Das Travenar 90 wurde meist mit EXA-Anschuss gebaut, es gab aber – außer der hier gezeigten sehr leicht zu adaptierbaren M42-Version – auch Edixa-Modelle.
Der Neupreis des 90ers lag Ende der 1950er bei beachtlichen 210,- DM. Bei einem damaligen monatlichen Durchschnittseinkommen von ca. 440,- DM ein hoher Preis. Das entspricht ungefähr einem heutigen Preis von 1600,- €!

Doch kommen wir zu den Bildern. Wie schlägt sich denn das Travenar an einer modernen Digitalkamera? Auf ein Wort zusammengefasst würde ich es als „Charakterlinse“ bezeichnen. Ich bin damit ein wenig durch Bad Vilbel spaziert, rund um die Wasserburg sozusagen.

Richtig eingesetzt zeigt es, was es kann:

  • Es ist so gut wie kein Randverlust zu erkennen und Eckvignettierung gibt es auch keine.
  • Die Schärfe ist absolut ausreichend – vor allem für ein Portrait-Objektiv.
  • Eine Verzeichnung ist ebenfalls nicht zu erkennen.
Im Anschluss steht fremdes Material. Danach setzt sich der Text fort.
Lemma unicode_header_ok id v rest f istext :
  holds (hdr_bytes (id, v) ++ rest) f → hdr_ok (id, v) →
  Z.land id OBEX_HI_MASK = 0 →
  parse_obex_header junk istext f
  = Ok (Z.of_nat (length (hdr_bytes (id, v))), say (quoted (odds v)) f).
Proof.
  unfold hdr_ok, hdr_bytes. cbn [fst snd]. intros Hh Hok Hi.
  rewrite Hi in *. destruct Hok as [Hlen Hz].
  unfold parse_obex_header.
  erewrite bind_ok by (by eapply rd_ok). cbn zeta. rewrite Hi.
  rewrite <- app_comm_cons, <- app_assoc in Hh. simpl (0 =? OBEX_UNICODE). cbn iota.
  erewrite bind_ok by (eapply rd_string_len_ok; [exact Hh|lia]).
  replace (3 + Z.of_nat (length v) - 3) with (Z.of_nat (length v)) by lia.
  assert (Hres : Z.of_nat (length (id :: be16_bytes (3 + Z.of_nat (length v)) ++ v))
    = 3 + Z.of_nat (length v)) by (simpl; lia). rewrite Hres.
  destruct Hz as [->|Hz].
  - change (truth _) with false. cbn iota. rewrite bind_ret_l.
    erewrite bind_ok by (apply aset_ok; simpl; lia).
    erewrite bind_ok by (apply (say_quoted_ok _ []); by destruct junk). done.
  - assert (Hv : truth (Z.of_nat (length v)) = true).
    { unfold truth. rewrite (proj2 (Z.eqb_neq _ _)); [done|].
      destruct v; [by apply elem_of_nil in Hz|simpl; lia]. }
    rewrite Hv. rewrite bind_assoc.
    erewrite bind_ok by (by apply (rds_ok (id :: be16_bytes (3 + Z.of_nat (length v))) v rest)).
    rewrite bind_assoc. erewrite bind_ok by (apply (afill_ok junk); lia).
    destruct (odds_app v (drop (length v) junk)) as [r Hr].
    destruct (unicode_to_char_spec (v ++ drop (length v) junk) (upto0 (odds v)))
      as (rest' & Hu & Hl).
    { rewrite Hr. apply elem_of_app. by left. }
    { by rewrite Hr, upto0_app. }
    pose proof (upto0_length _ Hz). rewrite !length_app, length_drop in Hl.
    erewrite bind_ok by (unfold lift; by rewrite Hu).
    erewrite bind_ok by (apply aset_ok; rewrite ?length_app; simpl in *; lia).
    rewrite Nat2Z.id.
    erewrite bind_ok by (apply say_quoted_ok, cstr_insert; [apply upto0_in|lia]).
    done.
Qed.

Lemma stream_header_ok id v rest f :
  holds (hdr_bytes (id, v) ++ rest) f → hdr_ok (id, v) →
  Z.land id OBEX_HI_MASK = 0x40 →
  parse_obex_header junk (snd (hdr_name id)) f
  = Ok (Z.of_nat (length (hdr_bytes (id, v))),
        say (hdr_value (snd (hdr_name id)) (id, v)) f).
Proof.
  unfold hdr_ok, hdr_bytes, hdr_value. cbn [fst snd]. intros Hh Hok Hi.
  rewrite Hi in *. unfold parse_obex_header.
  erewrite bind_ok by (by eapply rd_ok). cbn zeta. rewrite Hi.
  rewrite <- app_comm_cons, <- app_assoc in Hh.
  change (64 =? OBEX_UNICODE) with false. change (64 =? OBEX_BYTE_STREAM) with true.
  cbn iota.
  assert (Hsmall : Z.of_nat (length v) ≤ 65532) by (destruct (snd (hdr_name id)); lia).
  erewrite bind_ok by (eapply rd_string_len_ok; [exact Hh|lia]).
  replace (3 + Z.of_nat (length v) - 3) with (Z.of_nat (length v)) by lia.
  assert (Hres : Z.of_nat (length (id :: be16_bytes (3 + Z.of_nat (length v)) ++ v))
    = Z.of_nat (length v) + 3) by (simpl; lia). rewrite Hres.
  destruct (snd (hdr_name id)); [|by erewrite bind_ok by apply emit_ok].
  destruct v as [|b v].
  - change (truth _) with false. cbn iota. by rewrite bind_ret_l, say_nil.
  - assert (Hv : truth (Z.of_nat (length (b :: v))) = true)
      by (unfold truth; by rewrite (proj2 (Z.eqb_neq _ _)) by (simpl; lia)).
    rewrite Hv, bind_assoc.
    erewrite bind_ok
      by (by apply (rds_ok (id :: be16_bytes (3 + Z.of_nat (length (b :: v)))) (b :: v) rest)).
    rewrite bind_assoc. erewrite bind_ok by (apply (afill_ok junk); lia).
    rewrite bind_assoc.
    erewrite bind_ok by (apply aset_ok; rewrite length_app, length_drop; lia).
    erewrite bind_ok; [done|]. apply say_quoted_ok.
    rewrite Nat2Z.id, insert_app_r_alt, Nat.sub_diag by lia.
    destruct (drop (length (b :: v)) junk) eqn:E.
    { apply (f_equal length) in E. rewrite length_drop in E. simpl in *. lia. }
    apply cstr_upto0.
Qed.

Lemma quantity_header_ok id v rest f istext :
  holds (hdr_bytes (id, v) ++ rest) f → hdr_ok (id, v) →
  Z.land id OBEX_HI_MASK = 0x80 ∨ Z.land id OBEX_HI_MASK = 0xc0 →
  parse_obex_header junk istext f
  = Ok (Z.of_nat (length (hdr_bytes (id, v))), say (hdr_value istext (id, v)) f).
Proof.
  unfold hdr_ok, hdr_bytes, hdr_value. cbn [fst snd].
  intros Hh Hok [Hi|Hi]; rewrite Hi in *; unfold parse_obex_header;
    erewrite bind_ok by (by eapply rd_ok); cbn zeta; rewrite Hi.
  - change (128 =? OBEX_UNICODE) with false. change (128 =? OBEX_BYTE_STREAM) with false.
    change (128 =? OBEX_BYTE) with true. cbn iota.
    erewrite bind_ok by (by eapply rd_ok). erewrite bind_ok by apply emit_ok.
    simpl. by rewrite Hok.
  - destruct v as [|a [|b [|c [|d [|]]]]]; try done.
    change (192 =? OBEX_UNICODE) with false. change (192 =? OBEX_BYTE_STREAM) with false.
    change (192 =? OBEX_BYTE) with false. change (192 =? OBEX_INT) with true. cbn iota.
    erewrite bind_ok by (by apply (rds_ok [id] [a; b; c; d] rest)). done.
Qed.
Lemma open_connection_spec ca slsap dlsap st :
  conn_wf st →
  open_connection ca slsap dlsap st =
    (let i := first_index (λ e, negb (valid e)) (conn st) in
     if i =? -1 then Ok (-1, st)
     else match conn st !! Z.to_nat i with
          | Some e => let q := last_ias st in
              Ok (i, mkConn (<[Z.to_nat i := mkLsap true (ias_ttp q) (ias_obex q)
                (ias_ircomm q) (ias_irnet q) (saddr e) (daddr e) slsap dlsap ca]> (conn st))
                (conn_cache st) (last_ias st))
          | None => Stop OobRead
          end).
Proof.
  intros Hwf. unfold open_connection. erewrite bind_ok by (by apply free_law).
  pose proof (first_index_range (λ e, negb (valid e)) (conn st) (conn_size _ Hwf)) as Hr.
  cbn zeta. destruct (Z.eqb_spec (first_index (λ e, negb (valid e)) (conn st)) (-1)); [done|].
  destruct (conn_at_wf (first_index (λ e, negb (valid e)) (conn st)) st Hwf)
    as (e & He & Hat); [lia|].
  erewrite bind_ok by exact Hat. rewrite He.
  unfold gets at 1, mbind at 1, M_bind at 1.
  erewrite bind_ok; [done|]. apply conn_set_ok.
  rewrite (conn_size _ Hwf). unfold MAX_CONNECTIONS in Hr. lia.
Qed.

Lemma run_table_op_wf o st :
  conn_wf st → ∃ st', run_table_op o st = Ok (tt, st') ∧ conn_wf st'.
Proof.
  intros Hwf. destruct o as [q|ca s d|s d|s d|ca]; cbn [run_table_op].
  - eexists. split; [done|]. destruct Hwf. by split.
  - pose proof (open_connection_spec ca s d st Hwf) as Ho. cbn zeta in Ho.
    destruct (Z.eqb_spec (first_index (λ e, negb (valid e)) (conn st)) (-1)).
    + erewrite bind_ok by exact Ho. by exists st.
    + destruct (conn_at_wf (first_index (λ e, negb (valid e)) (conn st)) st Hwf)
        as (e & He & _).
      { pose proof (first_index_range (λ e, negb (valid e)) (conn st) (conn_size _ Hwf)). lia. }
      rewrite He in Ho. erewrite bind_ok by exact Ho. eexists. split; [done|].
      by apply conn_set_wf.
  - unfold close_connection.
    destruct (find_connection_safe s d st Hwf) as (i & Hf & Hi).
    destruct (find_connection_wf _ _ _ _ _ Hwf Hf) as [Hwf' _].
    erewrite bind_ok by exact Hf. destruct (Z.eqb_spec i (-1)); [by eexists|].
    destruct (conn_at_wf i _ Hwf') as (e & He & Hat); [lia|].
    erewrite bind_ok by exact Hat. rewrite conn_set_ok.
    2: { rewrite (conn_size _ Hwf'). unfold MAX_CONNECTIONS in Hi. lia. }
    eexists. split; [done|]. by apply (conn_set_wf _ _ _ Hwf').
  - destruct (find_connection_safe s d st Hwf) as (i & Hf & Hi).
    destruct (find_connection_wf _ _ _ _ _ Hwf Hf) as [Hwf' _].
    erewrite bind_ok by exact Hf. eexists. by split.
  - rewrite release_law by done. eexists. split; [done|].
    destruct Hwf as [Hl Hc]. split; simpl; [by rewrite length_fmap|done].
Qed.

(** C20: from the program's start, no sequence of queries, connects,
    disconnects, lookups and garbage collections reads or writes outside the
    table, and the table keeps its 15 entries and a cache that names one. *)
Theorem table_safe (os : list table_op) :
  ∃ st, run_table os conn_start = Ok (tt, st) ∧ conn_wf st.
Proof.
  assert (Hall : ∀ st, conn_wf st → ∃ st', run_table os st = Ok (tt, st') ∧ conn_wf st').
  { induction os as [|o os IH]; intros st Hwf; cbn [run_table]; [eauto|].
    destruct (run_table_op_wf o st Hwf) as (st1 & H1 & Hwf1).
    erewrite bind_ok by exact H1. by apply IH. }
  apply Hall, conn_start_wf.
Qed.

(** C22: as long as at most one entry holds a pair, the cache is transparent:
    [find_connection] returns what the linear search alone would. *)
Theorem find_connection_cache slsap dlsap st :
  conn_wf st →
  (∀ i j e e', conn st !! i = Some e → conn st !! j = Some e' →
    same_pair slsap dlsap e = true → same_pair slsap dlsap e' = true → i = j) →
  find_connection slsap dlsap st
  = (let i := first_index (same_pair slsap dlsap) (conn st) in
     Ok (i, mkConn (conn st) i (last_ias st))).
Proof.
  intros Hwf Huniq. rewrite find_connection_spec by done.
  destruct (conn st !! Z.to_nat (conn_cache st)) as [e|] eqn:He; [|done].
  destruct (negb (conn_cache st =? -1) && same_pair slsap dlsap e) eqn:Hb; [|done].
  apply andb_true_iff in Hb as [Hc Hp]. apply negb_true_iff, Z.eqb_neq in Hc.
  cut (first_index (same_pair slsap dlsap) (conn st) = conn_cache st);
    [by intros ->|].
  unfold first_index. destruct (list_find _ _) as [[j e']|] eqn:E.
  - apply list_find_Some in E as (Hj & Hp' & _).
    rewrite (Huniq j (Z.to_nat (conn_cache st)) e' e) by (try done; by apply Is_true_true).
    destruct Hwf as [_ Hr]. lia.
  - apply list_find_None in E. rewrite Forall_lookup in E.
    specialize (E _ _ He). simpl in E. by rewrite Hp in E.
Qed.

Lemma find_connection_cache_witness :
  let st := mkConn (mkLsap true true true false false 0 0 2 3 7 :: replicate 14 no_lsap)
    0 no_ias in
  find_connection 2 3 st = Ok (0, st).
Proof.
  intros st. apply (find_connection_cache 2 3 st).
  - by split.
  - intros i j e e' Hi Hj He He'.
    assert (Hz : ∀ k x, conn st !! k = Some x → same_pair 2 3 x = true → k = 0%nat).
    { intros [|k] x Hk Hx; [done|exfalso]. simpl in Hk.
      apply (lookup_replicate_1 14) in Hk as [-> _]. done. }
    rewrite (Hz i e), (Hz j e') by done. done.
Defined.

(** the lookup trusts the cache before [valid]: after two connections of a
    station are garbage collected and one of them is opened again, the lookup
    returns the dead entry although a live one holds the pair, and the
    decoders skip the data of the live connection. *)
Theorem stale_cache_hides_connection :
  ∃ os st i e j e',
    run_table os conn_start = Ok (tt, st) ∧
    find_connection 4 5 st = Ok (i, st) ∧
    conn st !! Z.to_nat i = Some e ∧ valid e = false ∧
    conn st !! Z.to_nat j = Some e' ∧ valid e' = true ∧ same_pair 4 5 e' = true.
Proof.
  exists [Query (mkIas 3 true true false false); Open 1 2 3; Open 1 4 5; Lookup 4 5;
          Garbage 1; Open 1 4 5].
  eexists _, 1, _, 0, _. split; [vm_compute; reflexivity|].
  split; [vm_compute; reflexivity|]. split; [reflexivity|]. split; [reflexivity|].
  split; [reflexivity|]. by split.
Qed.
Lemma conn_at_terminates i : terminating (conn_at i).
Proof. unfold conn_at. no_fuel. Qed.
Lemma conn_set_terminates i e : terminating (conn_set i e).
Proof. unfold conn_set. no_fuel. Qed.
#[export] Hint Resolve conn_at_terminates conn_set_terminates : fuel.
Lemma first_conn_terminates p n i : terminating (first_conn p n i).
Proof. revert i. induction n as [|n IH]; intros i; cbn [first_conn]; no_fuel. Qed.
#[export] Hint Resolve first_conn_terminates : fuel.
Lemma find_connection_terminates s d : terminating (find_connection s d).
Proof. unfold find_connection, set_cache. no_fuel. Qed.
#[export] Hint Resolve find_connection_terminates : fuel.
Lemma table_terminates ca s d :
  terminating (open_connection ca s d) ∧ terminating (close_connection s d).
Proof.
  unfold open_connection, close_connection, find_free_connection. split; no_fuel.
Qed.
Lemma garbage_connection_terminates ca : terminating (garbage_connection ca).
Proof.
  unfold garbage_connection. generalize (Z.to_nat MAX_CONNECTIONS) 0.
  intros n. induction n as [|n IH]; intros i; cbn [garbage_loop]; no_fuel.
Qed.
#[export] Hint Resolve garbage_connection_terminates : fuel.
Lemma directed_terminates type s d ca :
  terminating (directed type find_connection s d) ∧
  terminating (directed type (open_connection ca) s d) ∧
  terminating (directed type close_connection s d).
Proof.
  unfold directed. split_and!; destruct (truth type);
    by eauto with fuel || apply table_terminates.
Qed.
#[export] Hint Extern 1 (terminating (directed _ _ _ _)) =>
  solve [apply (directed_terminates _ _ _ 0) | apply directed_terminates] : fuel.
#[export] Hint Extern 1 (terminating (set_ias _)) => done : fuel.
Das Bokeh ist relativ weich, denn der Hintergrund gleichmäßig ist, kann aber bei Blatt- und Astwerk deutlich wirrer und harscher werden. Die Bokeh-Highlights zeigen eine leichte Tendenz zum Swirl, werden mit deutlichem Rand und zu den Außenbereichen hin zunehmend katzenaugenförmig dargestellt. Was das Bokeh angeht, hat es nicht meinen Lieblingscharakter. Aber viele Altglas-Fans suchen genau so etwas!

Woran das Travenar allerdings leidet ist eine starke Gegenlichtampfindlichkeit. Man sollte möglichst vermeiden, die Sonne ins Objektiv scheinen zu lassen und unbedingt eine passende Streulichtblende verwenden. Ansonsten sind Flares und vor allem Schleier vorprogrammiert. Ein deutlichen Anzeichen für eine unzureichende Vergütung.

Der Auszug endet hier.